I've taken the liberty of annotating this particular photo in order to draw attention to the bloodied animal, the depraved expression, and the torso in dire need of a manssiere.
And here's a closer look at one of the photos from above:

I suppose if I heard about a bunch of 14-year-old kids in rural Kansas riding around doing something like this I might understand it. I've been to rural Kansas, and while it certainly has a certain beauty I could also imagine it breeding a certain restlessness and destructive boredom in an adolescent hungry for social and intellectual stimulation. However, it's much harder to understand something like this when the participants are a bunch of adults in one of the cultural capitals of the world, who have thousands of dollars of high-end bicycle equipment, and, at least in some cases, also have expensive educations and white-collar office jobs as well as access to all the socially and intellectually stimulating pursuits those assets afford them.
Could they not think of anything better to do with their bikes or themselves?
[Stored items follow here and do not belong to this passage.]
(** ** Barriers *)

(** Parking after a spin section and giving the hart away. *)
Lemma park_sched h now c x q s :
  sched_good (sch s) → user_on h c x (sch s) → waitable q (sch s) → lists s q = true → q ≠ QSleep →
  ∃ v v', park c q s = Ok (tt, set_sch v s) ∧
    (∀ s1, sch s1 = v → lift (do_scheduler h now) s1 = Ok (tt, set_sch v' s1)) ∧ sched_good v' ∧
    queue v' q = wq s q ++ [c] ∧ ∀ q', q' ≠ QReady → q' ≠ QSleep → q' ≠ q → queue v' q' = wq s q'.
Proof.
  intros Hg Hu Hq Hl Hsl. destruct (park_run h c x q s Hg Hu Hq Hl) as (v & R & Hco & Eq & Eh & y & Hy & Hst).
  destruct (sched_run h now v c y (set_sch v s)) as (v' & R' & Hg' & Eq');
    [done | rewrite Eh; apply Hu | done | congruence | done |].
  exists v, v'. split_and!; [done | | done | |].
  - intros s1 Es. unfold lift in *. rewrite Es. cbn [sch set_sch] in R'. by destruct (do_scheduler h now v) as [[[] ?]| |]; simplify_eq.
  - rewrite Eq', Eq by (apply Hq || done). by rewrite fn_lookup_insert.
  - intros q' H1 H2 H3. rewrite Eq', Eq by done. by rewrite fn_lookup_insert_ne.
Qed.

Definition barrier_arrive (c : nat) (v : oview) : oview :=
  match v with
  | VBarrier b r w l =>
      if current b + 1 <? goal b then VBarrier (mk_barrier (b_key b) (goal b) (current b + 1)) r (w ++ [c]) l
      else VBarrier (mk_barrier (b_key b) (goal b) 0) r [] l
  | v => v
  end.

Lemma barrier_wait_spec h now idx s c x :
  locks_ok s → user_on h c x (sch s) → in_range idx BARRIER_NUM = true →
  let i := Z.to_nat idx in let b := barriers s i in barrier_ref s i ≠ 0 →
  ∃ s', do_barrier_wait h now idx s = Ok (current b + 1 <? goal b, s') ∧ quiet s' ∧
    changes (OBarrier i) (barrier_arrive c (view s (OBarrier i))) s s' ∧
    (goal b ≤ current b + 1 → wq s' QReady = wq s QReady ++ wq s (QBarrier i)).
Proof.
  intros [Hq Hv] Hu Hrange i b Hr. pose proof Hq as [Hg Hs].
  pose proof (Hv (OBarrier i)) as (_ & Hv'). destruct (Hv' Hr) as (Hl & Hb & Hmax & Hw). fold b in Hb, Hmax, Hw.
  assert (i32 (current b + 1) = current b + 1) as E32 by (apply i32_id; lia).
  set (L := set_spin (SpBarrier i) LOCKED s).
  unfold do_barrier_wait. rewrite Hrange. cbn [negb]. fold i. rewrite (bind_Ok _ _ _ _ _ (spin_acquire_run _ _ (Hs _))). fold L.
  unfold get_barrier, gets. unfold bind at 1. change (barrier_ref L i) with (barrier_ref s i).
  rewrite (proj2 (Z.eqb_neq _ 0) Hr). unfold bind at 1. change (barriers L i) with b.
  rewrite (bind_Ok _ _ L tt L) by (by rewrite (proj2 (Z.ltb_lt _ _) (proj2 Hb))). rewrite E32. unfold modify. unfold bind at 1.
  unfold barrier_arrive, view. fold b. destruct (Z.ltb_spec (current b + 1) (goal b)) as [Hlt|Hge].
  - unfold spin_lock_release, modify. unfold bind at 1. set (s2 := set_spin _ _ _).
    destruct (park_sched h now c x (QBarrier i) s2) as (v & v' & R & R' & Hg' & E1 & E2);
      [done | done | by apply lock_waitable | done | done |].
    rewrite (bind_Ok _ _ s2 c s2) by (apply self_run, Hu). rewrite (bind_Ok _ _ _ _ _ R), (bind_Ok _ _ _ _ _ (R' (set_sch v s2) eq_refl)).
    eexists. split; [reflexivity|]. split_and!; [split; [done | by apply spun_unlocked] | split | lia].
    + vw. f_equal. exact E1.
    + other_view E2.
  - unfold bind at 1. set (s2 := set_barrier _ _ _).
    destruct (wake_all_run None (QBarrier i) s2) as (v & R & W & E & Er); [by apply good_core | done | done |].
    rewrite (bind_Ok _ _ _ _ _ R). eexists. split; [reflexivity|].
    split_and!; [split; [by apply good_core, W | by apply spun_unlocked] | split | intros _; exact Er].
    + vw. f_equal. exact E.
    + other_view (wk_other _ _ _ _ W).
Qed.

(** ** Semaphores *)
Definition sema_down (c : nat) (v : oview) : oview :=
  match v with
  | VSema m r w l => VSema (mk_sema (s_key m) (count m - 1)) r (if count m - 1 <? 0 then w ++ [c] else w) l
  | v => v
  end.

Lemma sema_down_spec h now idx s c x :
  locks_ok s → user_on h c x (sch s) → in_range idx SEMAPHORE_NUM = true →
  let i := Z.to_nat idx in let m := semaphores s i in sema_ref s i ≠ 0 → - 2 ^ 31 < count m →
  ∃ s', do_semaphore_down h now idx s = Ok (count m - 1 <? 0, s') ∧ quiet s' ∧
    changes (OSema i) (sema_down c (view s (OSema i))) s s'.
Proof.
  intros [Hq Hv] Hu Hrange i m Hr Hmin. pose proof Hq as [Hg Hs].
  pose proof (Hv (OSema i)) as (_ & Hv'). destruct (Hv' Hr) as (Hl & Hw & Hmax). fold m in Hw, Hmax.
  assert (i32 (count m - 1) = count m - 1) as E32 by (apply i32_id; lia).
  set (L := set_spin (SpSema i) LOCKED s).
  unfold do_semaphore_down. rewrite Hrange. cbn [negb]. fold i. rewrite (bind_Ok _ _ _ _ _ (spin_acquire_run _ _ (Hs _))). fold L.
  unfold get_sema, gets. unfold bind at 1. change (sema_ref L i) with (sema_ref s i).
  rewrite (proj2 (Z.eqb_neq _ 0) Hr). unfold bind at 1. change (semaphores L i) with m. rewrite E32. unfold modify. unfold bind at 1.
  unfold sema_down, view. fold m. set (s2 := set_sema _ _ _). destruct (Z.ltb_spec (count m - 1) 0) as [Hlt|Hge].
  - destruct (park_sched h now c x (QSema i) s2) as (v & v' & R & R' & Hg' & E1 & E2);
      [done | done | by apply lock_waitable | done | done |].
    rewrite (bind_Ok _ _ s2 c s2) by (apply self_run, Hu). rewrite (bind_Ok _ _ _ _ _ R).
    unfold spin_lock_release, modify. unfold bind at 1.
    rewrite (bind_Ok _ _ _ _ _ (R' (set_spin (SpSema i) UNLOCKED (set_sch v s2)) eq_refl)).
    eexists. split; [reflexivity|]. split_and!; [split; [done | by apply spun_unlocked] | split].
    + vw. f_equal. exact E1.
    + other_view E2.
  - eexists. split; [reflexivity|]. split; [split; [done | by apply spun_unlocked]|]. split; [by vw|]. other_view Hl.
Qed.

Definition sema_up (v : oview) : oview :=
  match v with
  | VSema m r w l => VSema (mk_sema (s_key m) (count m + 1)) r (drop 1 w) l
  | v => v
  end.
Moreover, if any of these people actually have romantic partners, what kind of exchanges did they have with theirs the next morning?
"What did you do last night, honey?"
"A few of us stopped by an art gallery. Then we had dinner, talked for awhile, and saw a really great show. What did you do?"
"I pulled the wing off a dead pigeon, shotgunned a beer, and wrote my name in blood."
Then again, I guess I shouldn't be surprised when people choose the stupid route. If you want to race your bike, why should you enter an actual race? Those are hard, and sometimes require you to get up early. Why not do an alleycat instead? And if you want to have a visceral experience, why go hunting or fishing? That would require you to think, and to learn something, and to deal with the consequences of taking a life. Plus, you can't really do it while dressed as your favorite Norwegian black metal hero. Indeed, you can only sit in your office in front of you iMac for so long before you feel the desperate need to legitimize your brand-new knuckle tattoos by wrapping them around a bloody animal while dressed as the people who live the lives which you covet yet of which you are also afraid.
I hope I'm wrong in my suspicion that any animal, no matter how low on the food chain, might have been killed just for an alleycat. But even if I am wrong, I think a bunch of yuppies riding around playing with roadkill represents a new low. I'd love to see some comments from the participants, who can perhaps show me that I'm overreacting and can prove me wrong on all counts. I mean, I must be, right? After all King Kog, home of the vegan toe straps, was one of the sponsors.
Oh well, I'm glad all the frat boys are still managing to have fun after graduation.